(Prompt):
All that is wanted is an exact copy of the lines below, starting at the one that contains "In x (field_text" and running to the end.

(Source material):
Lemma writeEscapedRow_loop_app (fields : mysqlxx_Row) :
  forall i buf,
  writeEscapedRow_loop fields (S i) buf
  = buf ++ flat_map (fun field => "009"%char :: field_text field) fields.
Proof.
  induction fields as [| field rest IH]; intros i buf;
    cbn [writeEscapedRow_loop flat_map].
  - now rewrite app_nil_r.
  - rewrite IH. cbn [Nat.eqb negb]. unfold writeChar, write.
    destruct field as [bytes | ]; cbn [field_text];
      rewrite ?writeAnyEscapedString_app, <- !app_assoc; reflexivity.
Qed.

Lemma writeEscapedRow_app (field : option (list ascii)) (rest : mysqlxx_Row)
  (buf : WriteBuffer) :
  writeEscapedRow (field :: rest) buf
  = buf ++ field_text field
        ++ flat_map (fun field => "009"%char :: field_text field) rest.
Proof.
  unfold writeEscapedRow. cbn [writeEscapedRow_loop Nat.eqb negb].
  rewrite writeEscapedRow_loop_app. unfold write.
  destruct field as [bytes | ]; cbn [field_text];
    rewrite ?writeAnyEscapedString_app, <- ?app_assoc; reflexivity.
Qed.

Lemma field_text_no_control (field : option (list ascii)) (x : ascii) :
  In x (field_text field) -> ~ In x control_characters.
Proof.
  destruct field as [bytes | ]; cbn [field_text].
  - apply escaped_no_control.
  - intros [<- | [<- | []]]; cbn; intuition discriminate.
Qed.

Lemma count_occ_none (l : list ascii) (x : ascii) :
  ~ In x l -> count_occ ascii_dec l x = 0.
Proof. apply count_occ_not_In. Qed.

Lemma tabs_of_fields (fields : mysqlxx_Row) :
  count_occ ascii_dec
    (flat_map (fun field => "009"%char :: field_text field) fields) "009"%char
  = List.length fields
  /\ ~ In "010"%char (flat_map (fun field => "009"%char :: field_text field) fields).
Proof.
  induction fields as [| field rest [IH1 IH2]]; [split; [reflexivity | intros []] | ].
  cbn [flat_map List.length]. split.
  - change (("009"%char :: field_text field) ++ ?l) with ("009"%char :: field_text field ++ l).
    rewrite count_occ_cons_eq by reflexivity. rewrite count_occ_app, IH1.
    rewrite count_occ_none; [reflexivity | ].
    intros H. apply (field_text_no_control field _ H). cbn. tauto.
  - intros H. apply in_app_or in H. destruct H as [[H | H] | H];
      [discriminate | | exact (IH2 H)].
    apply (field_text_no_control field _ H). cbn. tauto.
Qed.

(Exercise answer):
  In x (field_text field) -> ~ In x control_characters.
Proof.
  destruct field as [bytes | ]; cbn [field_text].
  - apply escaped_no_control.
  - intros [<- | [<- | []]]; cbn; intuition discriminate.
Qed.

Lemma count_occ_none (l : list ascii) (x : ascii) :
  ~ In x l -> count_occ ascii_dec l x = 0.
Proof. apply count_occ_not_In. Qed.

Lemma tabs_of_fields (fields : mysqlxx_Row) :
  count_occ ascii_dec
    (flat_map (fun field => "009"%char :: field_text field) fields) "009"%char
  = List.length fields
  /\ ~ In "010"%char (flat_map (fun field => "009"%char :: field_text field) fields).
Proof.
  induction fields as [| field rest [IH1 IH2]]; [split; [reflexivity | intros []] | ].
  cbn [flat_map List.length]. split.
  - change (("009"%char :: field_text field) ++ ?l) with ("009"%char :: field_text field ++ l).
    rewrite count_occ_cons_eq by reflexivity. rewrite count_occ_app, IH1.
    rewrite count_occ_none; [reflexivity | ].
    intros H. apply (field_text_no_control field _ H). cbn. tauto.
  - intros H. apply in_app_or in H. destruct H as [[H | H] | H];
      [discriminate | | exact (IH2 H)].
    apply (field_text_no_control field _ H). cbn. tauto.
Qed.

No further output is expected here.